Mawlodi & Ors v State Rail Authority of NSw & Anor

Case

[2002] HCATrans 356

No judgment structure available for this case.

IN THE HIGH COURT OF AUSTRALIA

Office of the Registry
  Sydney  No S285 of 2001

B e t w e e n -

OMAR MAWLODI

First Applicant

MARIZYA MAWLODI

Second Applicant

RAZIYA MAWLODI

Third Applicant

and

STATE RAIL AUTHORITY OF NEW SOUTH WALES

First Respondent

THE PROPRIETORS OF STRATA PLAN NO 31743

Second Respondent

Application for special leave to appeal

GUMMOW J
CALLINAN J

TRANSCRIPT OF PROCEEDINGS

AT SYDNEY ON FRIDAY, 13 SEPTEMBER 2002, AT 12.01 PM

Copyright in the High Court of Australia

____________

MR D.J. COCHRANE:   May it please the Court, I appear for the applicants.  (instructed by Kevin O’Kane & Co)

MR P.R. GARLING, SC:   May it please the Court, I appear with my learned friend, MR K.W. ANDREWS, for the first respondent.  (instructed by Gillis Delaney Brown)

MR J.B. TURNBULLMay it please the Court, I appear for the second respondent.  (instructed by McCabe Terrill)
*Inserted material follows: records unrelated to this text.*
(** A ring of 4095 free bytes before its end wraps around on input. *)
Definition ring0 : ring := mkRing 4094 4094 (replicate 4096 0) [RxRead [1; 2; 3]; RxRead [4]].

Lemma ring0_ok : ring_ok ring0.
Proof. split; vm_compute; done. Qed.

Lemma getCharTimeout_queue_witness :
  exists o r', getCharTimeout ring0 = Ret (o, r') /\ ring_ok r'
    /\ match wire ring0 with
       | c :: w => o = Some c /\ wire r' = w
       | [] => o = None /\ r' = set_rx (tail (rx ring0)) ring0
       end.
Proof. apply (getCharTimeout_queue ring0). exact ring0_ok. Defined.

Section Claims.
Context (cyg_crc16 : list Z -> Z).

(** Whatever the line carries, [xyzModem_stream_read] returns, without an
    access outside the packet or a negative copy, provided the last call did
    not report an error.  It stores at most [size] bytes; without an error it
    stores exactly [size] unless the file ended, and the stream can be read
    again; an error is negative. *)
Theorem stream_read_safe size s :
  readable s ->
  exists d err s', xyzModem_stream_read cyg_crc16 size s = Ret ((d, err), s')
    /\ Z.of_nat (length d) <= Z.max 0 size
    /\ match err with
       | None => (at_eof s' = true \/ Z.of_nat (length d) = Z.max 0 size) /\ readable s'
       | Some e => e < 0 /\ len s' = -1
       end.
Proof.
  intros Hrd. pose proof (stream_read_total cyg_crc16 size s Hrd) as H.
  apply wp_Ret in H as ([d err] & s' & E & H). eauto.
Qed.

(** C27: a client that opens the stream, in any mode, and reads until an error
    always gets its result: no input makes the receiver loop for ever, run
    out of its bounds, or deliver more than was asked for. *)
Theorem transfer_safe fd info_mode sizes s :
  st_ok s -> 0 <= bufp s <= 1024 ->
  exists r d s', transfer cyg_crc16 fd info_mode sizes s = Ret ((r, d), s')
    /\ r <= 0 /\ Z.of_nat (length d) <= foldr Z.add 0 (map (Z.max 0) sizes).
Proof.
  intros Hok Hb.
  assert (wp (transfer cyg_crc16 fd info_mode sizes)
            (fun r _ => r.1 <= 0 /\ Z.of_nat (length r.2) <= foldr Z.add 0 (map (Z.max 0) sizes)) s)
    as H.
  { unfold transfer. apply wp_bind. eapply wp_mono; [by apply stream_open_total|].
    intros [r e] s1 [Hr Hz]. simpl in *. destruct (Z.eqb_spec r 0) as [->|Hne].
    - apply wp_bind. eapply wp_mono; [by apply reads_total, Hz|]. intros d s2 Hd. by wp_steps.
    - wp_steps. simpl. split; [done|]. apply sum_max_nonneg. }
  apply wp_Ret in H as ([r d] & s' & E & H). eauto.
Qed.

(** C3: Y-modem end to end.  The sender puts on the line a header, the blocks
    of a file (each after fewer than twenty failed attempts: packets with a
    wrong check value, or the previous block again) and the end of the batch.
    Then opening succeeds, and any sequence of reads delivers the file without
    its padding, in order, each block once: as many bytes as were asked for,
    up to the end of the file. *)
Theorem ymodem_delivers fd s header blocks last w sizes :
  st_ok s -> 0 <= bufp s <= 1024 -> 0 <= fd ->
  wire (line s) = frame cyg_crc16 0 header ++ session cyg_crc16 1 blocks last ++ w ->
  sized header -> Forall (block_ok cyg_crc16) blocks -> sized last ->
  Forall (fun n => 0 <= n) sizes ->
  exists s', transfer cyg_crc16 fd xyzModem_ymodem sizes s
             = Ret ((0, take (Z.to_nat (foldr Z.add 0 sizes)) (contents blocks)), s').
Proof.
  intros Hok Hb Hfd Hw Hh Hbl Hl Hsz.
  assert (wp (transfer cyg_crc16 fd xyzModem_ymodem sizes)
            (fun r _ => r = (0, take (Z.to_nat (foldr Z.add 0 sizes)) (contents blocks))) s) as H.
  { unfold transfer. apply wp_bind. eapply wp_mono; [by eapply stream_open_streams|].
    intros r s1 [-> Hd]. simpl. apply wp_bind. eapply wp_mono; [by eapply reads_streams|].
    intros d s2 ->. by wp_steps. }
  apply wp_Ret in H as (r & s' & E & ->). eauto.
Qed.

(** The condition on the last call is needed.  After a read that reported an error
    before the end of the file, the length field is -1, and the next read
    copies a negative number of bytes. *)
Theorem read_after_error_undefined n size s d e s' :
  readable s -> xyzModem_stream_read cyg_crc16 n s = Ret ((d, Some e), s') ->
  at_eof s' = false -> 0 < size -> xyzModem_stream_read cyg_crc16 size s' = UB.
Proof.
  intros Hrd E Heof Hsz. pose proof (stream_read_total cyg_crc16 n s Hrd) as H.
  unfold wp in H. rewrite E in H. destruct H as [_ [_ Hlen]]. by apply read_negative_len.
Qed.

End Claims.

(** ** Concrete transfers *)

(** CRC-16 with polynomial 0x1021, most significant bit first. *)
Definition crc_step (crc b : Z) : Z :=
  Nat.iter 8 (fun c => u16 (if Z.testbit c 15 then Z.lxor (Z.shiftl c 1) 4129 else Z.shiftl c 1))
    (Z.lxor crc (Z.shiftl b 8)).

Definition crc_xmodem (data : list Z) : Z := foldl crc_step 0 data.

Definition st0 (r : ring) : st :=
  mkSt 0 (replicate 1024 0) 0 0 0 0 0 0 0 0 0 0 0 0 false false false r [].

Lemma st0_ok r : ring_ok r -> st_ok (st0 r).
Proof. intros H. split; [done|vm_compute; done|done|done]. Qed.

Definition data1 : list Z := replicate 128 65.

Definition data2 : list Z := replicate 100 66 ++ replicate 28 EOFC.

Definition blocks0 : list (list attempt * list Z) :=
  [([Corrupt 1 data1 7; Corrupt 9 data2 0], data1); ([Repeat data1], data2)].

Definition line0 : list Z :=
  frame crc_xmodem 0 data1 ++ session crc_xmodem 1 blocks0 data1.

Definition ring1 : ring := mkRing 4000 4000 (replicate 4096 0) [RxRead line0].

Lemma ring1_ok : ring_ok ring1.
Proof. split; vm_compute; done. Qed.

Lemma blocks0_ok : Forall (block_ok crc_xmodem) blocks0.
Proof.
  assert (sized data1 /\ sized data2) as [H1 H2] by (split; by left).
  assert (7 <> crc_xmodem data1 /\ 0 <> crc_xmodem data2) as [C1 C2]
    by (split; vm_compute; discriminate).
  repeat constructor; cbn [fst snd length]; unfold xyzModem_MAX_RETRIES; (done || lia).
Qed.

Lemma stream_read_safe_witness :
  exists d err s', xyzModem_stream_read crc_xmodem 10 (st0 ring0) = Ret ((d, err), s')
    /\ Z.of_nat (length d) <= Z.max 0 10
    /\ match err with
       | None => (at_eof s' = true \/ Z.of_nat (length d) = Z.max 0 10) /\ readable s'
       | Some e => e < 0 /\ len s' = -1
       end.
Proof.
  apply (stream_read_safe crc_xmodem 10 (st0 ring0)).
  split; [apply st0_ok, ring0_ok|]. vm_compute. repeat split; discriminate.
Defined.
GUMMOW J:   Yes, Mr Cochrane.

MR COCHRANE:   May it please, your Honours.  Your Honours, in the documents that came up yesterday, there was a list of authorities.  It is noted that there needed to be some input in relation to specific pages and that has now been attended to.  If I may hand to your Honours that list of authorities and to my learned friends.

GUMMOW J:   Well, we are not going to read 16 cases on the run in 20 minutes.

MR COCHRANE:   Your Honour, I do not intend to take you through all of those cases, given the time.

GUMMOW J:   What do you say are the fundamental questions of principle that you would want to have us embark on?

MR COCHRANE:   The first matter is whether or not there was a duty of care.

GUMMOW J:   Where do you say the Court of Appeal got it wrong in dealing with these questions of fundamental principle?

MR COCHRANE:   In our arguments at page 63 of the application book, and in particular at page 66 of the application book, paragraph 3, it is submitted:

The Trial Judge failed to find there was any duty of care that either Respondent was responsible for.  The Court of appeal failed to correct this error.  At paragraph 6, Meagher, JA stated:  “The starting point is not to ask in the abstract whether the SRA had a duty of care.  The correct question to formulate is whether things being what they were the SRA had any duty to take further measures to ensure the safety of trespassers on its property.  I do not see why they had.  The risk of being struck by a train if one wanders onto the railway line is blindingly obvious.”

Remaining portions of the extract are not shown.